Maroon 5 have become a barometer for today’s pop standards.
Fraser McAlpine 2012
Everyone has friends that don’t wish to keep up with the daily goings-on in global popular music, but like the odd update now and again so as not to feel left out and fossily. Maroon 5 are fast becoming their perfect band, being a fairly reliable and glossy barometer of how modern pop songs work – give or take a dubstep breakdown here or there.
So if the melodies on their fourth album have become more fragmented and repetitive, that’s because pop music tunes have gone that way too. One More Night’s melody can’t go more than a bar or two without repeating – as if the band is worried it may forget itself – or getting stuck on a Morse code note for a while, just like a Rihanna song would.
And if their choruses have abandoned the strutting cockerel heat of This Love in favour of the saturated rave bliss of Love Somebody or The Man Who Never Lied, that’s simply the effect of market they have chosen to operate within.
They are also keenly aware that today’s pop does not require much in the way of unattended music.

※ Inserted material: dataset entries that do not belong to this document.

(** [NewObject], the lookups done: the constructor is looked up as the
    instance method ["<init>"] of the class found, the arguments are packed
    (one placeholder cell when there are none) and [NewObjectA] is called on
    that array; the operation throws what the construction raised, else what
    the packer left pending, and otherwise returns the new object. *)
Theorem NewObject_constructs :
  forall className sig args (s : St W) cells,
    let r0 := vm_FindClass vm (world s) className in
    let r1 := vm_GetID vm (now r0) Instance Method (ret_val r0) "<init>"
                sig in
    let p := jni.ArgsToJValues vm args
               {| world := now r1; pending := nullptr |} in
    let r2 := vm_NewObjectA vm (world (st p)) (ret_val r0) (ret_val r1)
                cells in
    let h := if nonnull (thrown r2) then thrown r2 else pending (st p) in
    pending s = nullptr -> thrown r0 = nullptr -> thrown r1 = nullptr ->
    outcome p = Return cells ->
    outcome (jni.NewObject vm className sig args s) = bridged h (ret_val r2)
    /\ trace (jni.NewObject vm className sig args s) =
         ([EvFindClass className; EvExceptionCheck;
          EvGetID Instance Method (ret_val r0) "<init>" sig;
          EvExceptionCheck]
         ++ trace p
         ++ [EvNewObjectA (ret_val r0) (ret_val r1) cells]
         ++ (if nonnull h then bridge_throws else [EvExceptionCheck])
         ++ class_release (ret_val r0))%list.
Proof.
  intros cn sig args s cells r0 r1 p r2 h Hp H0 H1 Hcells.
  unfold jni.NewObject, jni.FindClass, env.FindClass.
  rewrite lookup_quiet_run; [| exact Hp | exact H0]. cbn zeta.
  rewrite scoped_run. unfold jni.GetMethodID, env.GetID.
  rewrite lookup_quiet_run; [| reflexivity | exact H1]. cbn zeta.
  fold r0. fold r1.
  rewrite (bind_return (jni.ArgsToJValues vm args) _ _ cells)
    by exact Hcells.
  fold p. unfold env.NewObjectA.
  rewrite (checked_ret_run _ _ (fun x => x)). cbn zeta.
  fold r2. fold h. cbn [outcome trace].
  split; [reflexivity |].
  cbn [app]. now rewrite <- !app_assoc.
Qed.

(** *** What is released *)

Lemma guardless_ret {A} (a : A) : guardless (ret (W:=W) a).
Proof. now intros s. Qed.

Lemma guardless_foreign {A} c (ask : W -> Reply W A) :
  is_delete c = false -> guardless (env.foreign c ask).
Proof. intros H s. cbn. now rewrite H. Qed.

Lemma guardless_bind {A B} (m : M W A) (k : A -> M W B) :
  guardless m -> (forall x, guardless (k x)) -> guardless (x <- m;; k x).
Proof.
  intros Hm Hk s. unfold bind. destruct (outcome (m s)) as [a | e]; cbn.
  - now rewrite existsb_app, Hm, Hk.
  - apply Hm.
Qed.

Lemma guardless_checked {A B} c (ask : W -> Reply W A) (k : A -> M W B) :
  is_delete c = false -> (forall x, guardless (k x)) ->
  guardless (x <- env.foreign c ask;; jni.JNI_CHECK_EXCEPTION;; k x).
Proof.
  intros Hc Hk s. rewrite checked_call. cbn zeta.
  destruct (nonnull _); cbn; rewrite Hc; [reflexivity | apply Hk].
Qed.

Lemma guardless_lookup c (ask : W -> Reply W Z) :
  is_delete c = false ->
  guardless (x <- env.foreign c ask;; jni.JNI_CHECK_EXCEPTION;; ret x).
Proof.
  intros H. apply guardless_checked; [exact H | intros; apply guardless_ret].
Qed.

Lemma guardless_ArgsToJValues args : guardless (jni.ArgsToJValues vm args).
Proof.
  intros s. unfold jni.ArgsToJValues. cbn zeta. rewrite convertArgs_trace.
  induction (string_args args) as [| t ts IH]; [reflexivity | exact IH].
Qed.

Lemma guardless_call_direct d R recv mid :
  guardless (jni.call_direct vm d R recv mid).
Proof.
  destruct R; cbn; unfold env.CallMethod;
    (apply guardless_checked; [reflexivity | intros; apply guardless_ret]).
Qed.

Lemma guardless_method d T slot recv mid args :
  jni.JNITypeTraits_method vm d T = Some slot ->
  guardless (slot recv mid args).
Proof.
  unfold jni.JNITypeTraits_method.
  destruct (jni.JNITypeTraits T) as [[sg F] |]; [| discriminate].
  intros [= <-]. unfold env.CallMethodA.
  apply guardless_checked; [reflexivity | intros; apply guardless_ret].
Qed.

Lemma guardless_field d T slot recv fid :
  jni.JNITypeTraits_field vm d T = Some slot -> guardless (slot recv fid).
Proof.
  unfold jni.JNITypeTraits_field.
  destruct T; cbn; intros [= <-]; unfold env.GetField;
    (apply guardless_checked; [reflexivity | intros; apply guardless_ret]).
Qed.

Lemma filter_none {X} (f : X -> bool) l :
  existsb f l = false -> List.filter f l = [].
Proof.
  induction l as [| x l IH]; cbn; [reflexivity |].
  destruct (f x); cbn; [discriminate | exact IH].
Qed.

Lemma class_release_deletes cls :
  List.filter is_delete (class_release cls) = class_release cls.
Proof. unfold class_release. now destruct (nonnull cls). Qed.

(** A guarded block around calls that release nothing. *)
Lemma block_deletes {B} (pro : M W jclass) (body : jclass -> M W B) s :
  guardless pro -> (forall cls, guardless (body cls)) ->
  List.filter is_delete
    (trace ((cls <- pro;; jni.scoped vm cls (body cls)) s))
  = match outcome (pro s) with
    | Return cls => class_release cls
    | Throw _ => []
    end.
Proof.
  intros Hp Hb. unfold bind.
  destruct (outcome (pro s)) as [cls | e]; cbn [trace].
  - rewrite scoped_run. cbn [trace].
    rewrite !List.filter_app, (filter_none _ _ (Hp s)),
      (filter_none _ _ (Hb cls _)).
    apply class_release_deletes.
  - apply filter_none, Hp.
Qed.

Lemma CallMethod_block R o n g args m :
  jni.CallMethod vm R o n g args = Some m ->
  exists body,
    m = (cls <- env.GetObjectClass vm o;; jni.scoped vm cls (body cls)) /\
    forall cls, guardless (body cls).
Proof.
  destruct args as [| a args]; cbn [jni.CallMethod].
  - intros [= <-]. eexists (fun cls => _). split; [reflexivity |].
    intros cls. apply guardless_bind;
      [now apply guardless_lookup | intros; apply guardless_call_direct].
  - unfold jni.CallMethod_packed, jni.JNITypeTraits_CallMethod.
    destruct (jni.JNITypeTraits_method vm Instance R) as [slot |] eqn:E;
      cbn [mbind option_bind]; [| discriminate].
    intros [= <-]. eexists (fun cls => _). split; [reflexivity |].
    intros cls. apply guardless_bind; [now apply guardless_lookup | intros].
    apply guardless_bind; [apply guardless_ArgsToJValues | intros].
    now apply (guardless_method Instance R).
Qed.

Lemma CallStaticMethod_block R c n g args m :
  jni.CallStaticMethod vm R c n g args = Some m ->
  exists body,
    m = (cls <- jni.FindClass vm c;; jni.scoped vm cls (body cls)) /\
    forall cls, guardless (body cls).
Proof.
  destruct args as [| a args]; cbn [jni.CallStaticMethod].
  - intros [= <-]. eexists (fun cls => _). split; [reflexivity |].
    intros cls. apply guardless_bind;
      [now apply guardless_lookup | intros; apply guardless_call_direct].
  - unfold jni.CallStaticMethod_packed, jni.JNITypeTraits_CallStaticMethod.
    destruct (jni.JNITypeTraits_method vm Static R) as [slot |] eqn:E;
      cbn [mbind option_bind]; [| discriminate].
    intros [= <-]. eexists (fun cls => _). split; [reflexivity |].
    intros cls. apply guardless_bind; [now apply guardless_lookup | intros].
    apply guardless_bind; [apply guardless_ArgsToJValues | intros].
    now apply (guardless_method Static R).
Qed.

Lemma GetField_block T o n g m :
  jni.GetField vm T o n g = Some m ->
  exists body,
    m = (cls <- env.GetObjectClass vm o;; jni.scoped vm cls (body cls)) /\
    forall cls, guardless (body cls).
Proof.
  unfold jni.GetField, jni.JNITypeTraits_GetField.
  destruct (jni.JNITypeTraits_signature T) as [sigT |]; [| discriminate].
  destruct (jni.JNITypeTraits_field vm Instance T) as [slotT |] eqn:ET;
    [| discriminate].
  destruct (jni.JNITypeTraits_field vm Instance Tjobject) as [slotO |] eqn:EO;
    [| discriminate].
  destruct (jni.static_cast_jobject T) as [cast |]; [| discriminate].
  cbn. intros [= <-]. eexists (fun cls => _). split; [reflexivity |].
  intros cls. apply guardless_bind; [now apply guardless_lookup | intros fid].
  destruct g.
  - apply guardless_bind; [| intros; apply guardless_ret].
    now apply (guardless_field Instance Tjobject).
  - now apply (guardless_field Instance T).
Qed.

Lemma GetStaticField_block T c n g m :
  jni.GetStaticField vm T c n g = Some m ->
  exists body,
    m = (cls <- jni.FindClass vm c;; jni.scoped vm cls (body cls)) /\
    forall cls, guardless (body cls).
Proof.
  unfold jni.GetStaticField, jni.JNITypeTraits_GetStaticField.
  destruct (jni.JNITypeTraits_signature T) as [sigT |]; [| discriminate].
  destruct (jni.JNITypeTraits_field vm Static T) as [slotT |] eqn:ET;
    [| discriminate].
  destruct (jni.JNITypeTraits_field vm Static Tjobject) as [slotO |] eqn:EO;
    [| discriminate].
  destruct (jni.static_cast_jobject T) as [cast |]; [| discriminate].
  cbn. intros [= <-]. eexists (fun cls => _). split; [reflexivity |].
  intros cls. apply guardless_bind; [now apply guardless_lookup | intros fid].
  destruct g.
  - apply guardless_bind; [| intros; apply guardless_ret].
    now apply (guardless_field Static Tjobject).
  - now apply (guardless_field Static T).
Qed.

Lemma guardless_FindClass n : guardless (jni.FindClass vm n).
Proof. now apply guardless_lookup. Qed.

(** In every run of a high-level operation the only [DeleteLocalRef] is the
    guard's, on the class reference the operation obtained: once if that
    reference is non-null, whether the operation returns or throws, and not
    at all when the class lookup itself threw.  Nothing else is released,
    the Java strings the packer creates included. *)
Theorem only_the_class_is_released :
  (forall R obj name sig args m (s : St W),
     jni.CallMethod vm R obj name sig args = Some m ->
     List.filter is_delete (trace (m s))
     = class_release (ret_val (vm_GetObjectClass vm (world s) obj))) /\
  (forall T obj name sig m (s : St W),
     jni.GetField vm T obj name sig = Some m ->
     List.filter is_delete (trace (m s))
     = class_release (ret_val (vm_GetObjectClass vm (world s) obj))) /\
  (forall R className name sig args m (s : St W),
     jni.CallStaticMethod vm R className name sig args = Some m ->
     List.filter is_delete (trace (m s))
     = match outcome (jni.FindClass vm className s) with
       | Return cls => class_release cls
       | Throw _ => []
       end) /\
  (forall className sig args (s : St W),
     List.filter is_delete (trace (jni.NewObject vm className sig args s))
     = match outcome (jni.FindClass vm className s) with
       | Return cls => class_release cls
       | Throw _ => []
       end) /\
  (forall T className name sig m (s : St W),
     jni.GetStaticField vm T className name sig = Some m ->
     List.filter is_delete (trace (m s))
     = match outcome (jni.FindClass vm className s) with
       | Return cls => class_release cls
       | Throw _ => []
       end).
Proof.
  repeat split.
  - intros R obj name sig args m s Hm.
    apply CallMethod_block in Hm as (body & -> & Hb).
    rewrite block_deletes;
      [reflexivity | now apply guardless_foreign | exact Hb].
  - intros T obj name sig m s Hm.
    apply GetField_block in Hm as (body & -> & Hb).
    rewrite block_deletes;
      [reflexivity | now apply guardless_foreign | exact Hb].
  - intros R cn name sig args m s Hm.
    apply CallStaticMethod_block in Hm as (body & -> & Hb).
    now rewrite block_deletes; [| apply guardless_FindClass | exact Hb].
  - intros cn sig args s. unfold jni.NewObject.
    rewrite block_deletes; [reflexivity | apply guardless_FindClass |].
    intros cls. apply guardless_bind; [now apply guardless_lookup | intros].
    apply guardless_bind; [apply guardless_ArgsToJValues | intros].
    unfold env.NewObjectA.
    apply guardless_checked; [reflexivity | intros; apply guardless_ret].
  - intros T cn name sig m s Hm.
    apply GetStaticField_block in Hm as (body & -> & Hb).
    now rewrite block_deletes; [| apply guardless_FindClass | exact Hb].
Qed.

Adam Levine fires up that nasal yelp as soon as the song begins, and does not let up until the fadeout. Wiz Khalifa (guest rapper on Payphone) gets more space at the front of the stage than the rest of his band do.
The exception is the Jacko-channelling (and distinctly old-fashioned) Ladykiller, which boasts an actual guitar solo. Otherwise every passing second is a vocal battle against a declining attention span, like a clicked finger in the face, forever.
Even the sequencing of the songs betrays this fear. All the compressed pop bangers – worked up with proven song-finishers like Ryan Tedder, Savan Kotecha and Brian West – are at the front, so you don’t wander off too soon.
If you think these factors combine to suggest a collective lack of confidence or personality, take heart: Overexposed boasts cover art so kaleidoscopically brash and ugly it makes you grateful for the decline of vinyl.